─── ENTRIES SHOWN

(** * Kluster patch test: a shallow embedding of [HSTB/kluster/modules/patch.py]

    The development follows the Python class [PatchTest] method by method.
    Python values are modelled as follows.

    - Floating point numbers are an abstract carrier [F] with the operations the
      module uses (class [Float]); every theorem holds for any implementation of
      them.  Module [Float64] gives the IEEE binary64 implementation on Rocq's
      primitive floats, which the concrete runs use.
    - A one-dimensional numpy array is a list, a two-dimensional one a list of
      rows (C order).
    - A Python [dict] is an association list in insertion order.
    - A method of [PatchTest] is a function from the object and the lines printed
      so far to either a raised exception or the updated object and lines. *)

From Stdlib Require Import String Ascii Bool Arith Lia ZArith.
From Stdlib Require Import PrimFloat FloatOps SpecFloat Uint63.
From Stdlib Require Import List.
Import ListNotations.

Set Implicit Arguments.

(** ** Python: exceptions, printing, dictionaries, slices *)

Module Py.

Inductive exn : Type :=
| ValueError (msg : string)
| AttributeError
| TypeError
| IndexError
| KeyError (key : string)
| LinAlgError (msg : string).

Inductive outcome (A : Type) : Type :=
| Ok (a : A)
| Raise (e : exn).

Arguments Ok {A} a.
Arguments Raise {A} e.

(** A printed line: plain text, or a label followed by a list of floats,
    as ['roll: {}'.format([x for x in row])] prints it (the floats are kept as
    values, their decimal rendering is not modelled). *)
Inductive line (F : Type) : Type :=
| Text (s : string)
| Values (label : string) (v : list F).

Arguments Text {F} s.
Arguments Values {F} label v.

(** A statement sequence that may print lines and may raise. *)
Definition M (F A : Type) : Type := list (line F) -> outcome (A * list (line F)).

Definition ret {F A} (a : A) : M F A := fun out => Ok (a, out).

Definition raise {F A} (e : exn) : M F A := fun _ => Raise e.

Definition bind {F A B} (m : M F A) (k : A -> M F B) : M F B :=
  fun out =>
    match m out with
    | Ok (a, out') => k a out'
    | Raise e => Raise e
    end.

Definition print {F} (l : line F) : M F unit := fun out => Ok (tt, out ++ [l]).

(** An expression that may raise, used inside a statement sequence. *)
Definition lift {F A} (r : outcome A) : M F A :=
  fun out => match r with Ok a => Ok (a, out) | Raise e => Raise e end.

(** [d] as a dictionary: keys in insertion order, one binding per key. *)
Definition dict (K V : Type) : Type := list (K * V).

Definition keys {K V} (d : dict K V) : list K := map fst d.

Fixpoint get {V} (d : dict string V) (k : string) : option V :=
  match d with
  | [] => None
  | (k', v) :: d' => if String.eqb k' k then Some v else get d' k
  end.

(** [d[k] = v]: an existing key keeps its place, a new one goes last. *)
Fixpoint set {V} (d : dict string V) (k : string) (v : V) : dict string V :=
  match d with
  | [] => [(k, v)]
  | (k', v') :: d' =>
      if String.eqb k' k then (k', v) :: d' else (k', v') :: set d' k v
  end.

(** [k in d.keys()] *)
Definition contains {V} (d : dict string V) (k : string) : bool :=
  existsb (String.eqb k) (keys d).

(** [l[i]] for a non-negative index. *)
Definition index {A} (l : list A) (i : nat) : outcome A :=
  match nth_error l i with
  | Some a => Ok a
  | None => Raise IndexError
  end.

(** [l[a:b]] for non-negative bounds. *)
Definition slice {A} (l : list A) (a b : nat) : list A := skipn a (firstn b l).

(** [repr] of a list of strings that hold no quote and no backslash:
    ['a', 'b']. *)
Fixpoint join (sep : string) (l : list string) : string :=
  match l with
  | [] => EmptyString
  | [s] => s
  | s :: l' => (s ++ sep ++ join sep l')%string
  end.

Definition repr_str (s : string) : string := ("'" ++ s ++ "'")%string.

Definition repr_list (l : list string) : string :=
  ("[" ++ join ", " (map repr_str l) ++ "]")%string.

End Py.

Import Py.

Declare Scope py_scope.
Delimit Scope py_scope with py.
Notation "x <- m ;; k" := (bind m (fun x => k))
  (at level 61, m at next level, right associativity) : py_scope.
Notation "m ;;; k" := (bind m (fun _ => k))
  (at level 61, right associativity) : py_scope.

(** ** Numbers *)

(** The arithmetic [patch.py] performs on numpy scalars. *)
Class Float (F : Type) : Type := {
  (** the literal [n/d], for instance [90] as [lit 90 1], [0.01] as [lit 1 100] *)
  lit : Z -> positive -> F;
  fadd : F -> F -> F;
  fsub : F -> F -> F;
  fmul : F -> F -> F;
  fdiv : F -> F -> F;
  cos : F -> F;
  sin : F -> F;
  deg2rad : F -> F;
  (** [np.isnan] *)
  isnan : F -> bool;
  (** the truth value of a scalar, [x != 0] *)
  nonzero : F -> bool;
  (** one step of the reduction [ndarray.min] *)
  minimum : F -> F -> F;
  (** the number of elements of [np.arange(start, stop, step)] *)
  arange_len : F -> F -> F -> nat
}.

(** ** numpy arrays *)

Module Np.
Section Arrays.

Context {F : Type} {FF : Float F}.

Definition of_nat (n : nat) : F := lit (Z.of_nat n) 1.

Fixpoint map2 {A B C} (f : A -> B -> C) (a : list A) (b : list B) : list C :=
  match a, b with
  | x :: a', y :: b' => f x y :: map2 f a' b'
  | _, _ => []
  end.

(** Two arrays of rows have the same shape. *)
Fixpoint same_shape {A B} (a : list (list A)) (b : list (list B)) : bool :=
  match a, b with
  | [], [] => true
  | r :: a', s :: b' => Nat.eqb (length r) (length s) && same_shape a' b'
  | _, _ => false
  end.

Definition ravel {A} (a : list (list A)) : list A := concat a.

(** [a[m]] on flat arrays of one length. *)
Fixpoint compress {A} (m : list bool) (a : list A) : list A :=
  match m, a with
  | b :: m', v :: a' => if b then v :: compress m' a' else compress m' a'
  | _, _ => []
  end.

(** [a[m]] for a boolean mask [m]: the entries of [a] where [m] holds, in
    C order; numpy raises IndexError when the mask has another shape. *)
Definition mask_index {A} (a : list (list A)) (m : list (list bool)) : outcome (list A) :=
  if same_shape a m then Ok (compress (ravel m) (ravel a)) else Raise IndexError.

(** [~np.isnan(a)] *)
Definition not_isnan (a : list (list F)) : list (list bool) :=
  map (map (fun v => negb (isnan v))) a.

(** [np.logical_and(a, b)] on arrays of one shape.  For other shapes numpy
    broadcasts when it can and raises ValueError otherwise; the layers of one
    grid share a shape, so only the error is kept here. *)
Definition logical_and (a b : list (list bool)) : outcome (list (list bool)) :=
  if same_shape a b then Ok (map2 (map2 andb) a b)
  else Raise (ValueError "operands could not be broadcast together").

(** [m.any()] for a boolean array. *)
Definition any (m : list (list bool)) : bool := existsb (fun b => b) (ravel m).

(** [a.any()] for a flat array of floats. *)
Definition any_nonzero (a : list F) : bool := existsb nonzero a.

(** [a.min()] *)
Definition min (a : list F) : outcome F :=
  match a with
  | [] => Raise (ValueError "zero-size array to reduction operation minimum which has no identity")
  | v :: a' => Ok (fold_left minimum a' v)
  end.

(** [np.arange(start, stop, step)]: element [i] is [start + i*step]. *)
Definition arange (start stop step : F) : list F :=
  map (fun i => fadd start (fmul (of_nat i) step)) (seq 0 (arange_len start stop step)).

(** [np.meshgrid(xv, yv)] with the default indexing 'xy': both results have
    [len(yv)] rows and [len(xv)] columns, the first repeats [xv] in every row,
    the second holds [yv[r]] all along row [r]. *)
Definition meshgrid (xv yv : list F) : list (list F) * list (list F) :=
  (map (fun _ => xv) yv, map (fun yr => map (fun _ => yr) xv) yv).

(** Put a column in front of the rows of a matrix. *)
Fixpoint cons_col {A} (c : list A) (rows : list (list A)) : list (list A) :=
  match c, rows with
  | v :: c', r :: rows' => (v :: r) :: cons_col c' rows'
  | _, _ => []
  end.

(** The matrix of [n] rows whose columns are [cols]. *)
Definition of_columns {A} (n : nat) (cols : list (list A)) : list (list A) :=
  fold_right cons_col (repeat [] n) cols.

(** [np.column_stack(cols)] for flat arrays: ValueError unless they share a
    length. *)
Definition column_stack {A} (cols : list (list A)) : outcome (list (list A)) :=
  match cols with
  | [] => Raise (ValueError "need at least one array to concatenate")
  | c :: _ =>
      if forallb (fun c' => Nat.eqb (length c') (length c)) cols
      then Ok (of_columns (length c) cols)
      else Raise (ValueError "all the input array dimensions except for the concatenation axis must match exactly")
  end.

(** [a.T] for a matrix with at least one row. *)
Definition T {A} (a : list (list A)) : list (list A) :=
  of_columns (length (hd [] a)) a.

Definition sum (a : list F) : F := fold_left fadd a (of_nat 0).

(** [np.dot(a, b)] for conformant matrices. *)
Definition dot (a b : list (list F)) : list (list F) :=
  map (fun r => map (fun c => sum (map2 fmul r c)) (T b)) a.

End Arrays.
End Np.

(** ** The data the patch test works on *)

(** One entry of the structured array [points], dtype
    [('x', float64), ('y', float64), ('z', float32)]; also one row of the
    dataset the data source returns for a line. *)
Record Sounding (F : Type) : Type := { sx : F; sy : F; sz : F }.

(** The processed ping record, as far as [patch.py] reads it:
    [fqpr.multibeam.raw_ping[0].multibeam_files.keys()] and
    [fqpr.subset_variables_by_line(['x', 'y', 'z'], line, filter_by_detection=True)[line]]. *)
Module Fqpr.
Record t (F : Type) : Type := {
  multibeam_files : list string;
  subset_variables_by_line : string -> list (Sounding F)
}.
End Fqpr.

(** A bathygrid grid, as far as [patch.py] reads it. *)
Module Grid.
Record t (F : Type) : Type := {
  min_x : F;
  max_x : F;
  min_y : F;
  max_y : F;
  resolutions : list F;
  layers : string -> list (list F)
}.

Definition get_layers_by_name {F} (g : t F) (names : list string) : list (list (list F)) :=
  map (layers g) names.
End Grid.

(** [bathygrid.convenience.create_grid] and the two methods called on its
    result; the gridding itself is outside this repository. *)
Class Bathygrid (F : Type) : Type := {
  create_grid : Grid.t F;
  add_points : Grid.t F -> list (Sounding F) -> string -> list string -> Grid.t F;
  grid_points : Grid.t F -> Grid.t F
}.

(** [np.linalg.lstsq(a, b, rcond=None)]: solution, residuals, rank and
    singular values when it returns.  numpy raises LinAlgError when the
    matrices do not fit or when the decomposition does not converge, as it
    may with entries that are NaN or infinite. *)
Class Linalg (F : Type) : Type := {
  lstsq : list (list F) -> list (list F) ->
          outcome (list (list F) * list F * nat * list F)
}.

(** The constants imported from [HSTB.kluster.kluster_variables]. *)
Class KlusterVariables (F : Type) : Type := {
  default_roll_error : F;
  default_pitch_error : F;
  default_heading_error : F;
  default_x_offset_error : F;
  default_y_offset_error : F
}.

(** The attributes of a [PatchTest] object. *)
Record PatchTest (F : Type) : Type := {
  fqpr : option (Fqpr.t F);
  azimuth : option F;
  initial_parameters : dict string F;
  multibeam_files : option (list string);
  multibeam_indexes : option (dict string (nat * nat));
  points : option (list (Sounding F));
  min_x : option F;
  min_y : option F;
  grid : option (Grid.t F);
  a_matrix : option (list (list F));
  b_matrix : option (list (list F));
  result : option (list (list F))
}.

(** ** The class [PatchTest] *)

Section PatchTestMethods.

Context {F : Type} {FF : Float F}.
Context {KV : KlusterVariables F} {BG : Bathygrid F} {LA : Linalg F}.

Local Open Scope py_scope.
Local Open Scope string_scope.
Local Open Scope list_scope.

Definition _default_parameters : dict string F :=
  [("roll", lit 0 1); ("roll_unc", default_roll_error);
   ("pitch", lit 0 1); ("pitch_unc", default_pitch_error);
   ("heading", lit 0 1); ("heading_unc", default_heading_error);
   ("x_unc", default_x_offset_error); ("y_unc", default_y_offset_error);
   ("h_scale_unc", lit 1 100)].

(** [[x for x in self._default_parameters.keys() if x not in initial_parameters.keys()]] *)
Definition missing_keys (initial_parameters : dict string F) : list string :=
  filter (fun x => negb (contains initial_parameters x)) (keys _default_parameters).

(** [PatchTest.__init__] *)
Definition __init__ (fqpr : option (Fqpr.t F)) (azimuth : option F)
    (initial_parameters : option (dict string F)) : outcome (PatchTest F) :=
  let new params :=
    {| fqpr := fqpr; azimuth := azimuth; initial_parameters := params;
       multibeam_files := None; multibeam_indexes := None; points := None;
       min_x := None; min_y := None; grid := None;
       a_matrix := None; b_matrix := None; result := None |} in
  match initial_parameters with
  | None => Ok (new _default_parameters)
  | Some given =>
      match missing_keys given with
      | [] => Ok (new given)
      | _ :: _ =>
          Raise (ValueError
            ("The following keys are not in the provided parameters dict, they must be included: "
               ++ repr_list (missing_keys given)))
      end
  end.

(** Attribute assignments. *)
Definition set_lines (files : list string) (indexes : dict string (nat * nat))
    (self : PatchTest F) : PatchTest F :=
  {| fqpr := fqpr self; azimuth := azimuth self;
     initial_parameters := initial_parameters self;
     multibeam_files := Some files; multibeam_indexes := Some indexes;
     points := points self; min_x := min_x self; min_y := min_y self;
     grid := grid self; a_matrix := a_matrix self; b_matrix := b_matrix self;
     result := result self |}.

──────

** EXERCISE BRIEF **
All lines from the opening of the material through the line that contains "primitive floats, which" are to be printed exactly, with no others.

** COMPLETED EXERCISE **
(** * Kluster patch test: a shallow embedding of [HSTB/kluster/modules/patch.py]

    The development follows the Python class [PatchTest] method by method.
    Python values are modelled as follows.

    - Floating point numbers are an abstract carrier [F] with the operations the
      module uses (class [Float]); every theorem holds for any implementation of
      them.  Module [Float64] gives the IEEE binary64 implementation on Rocq's
      primitive floats, which the concrete runs use.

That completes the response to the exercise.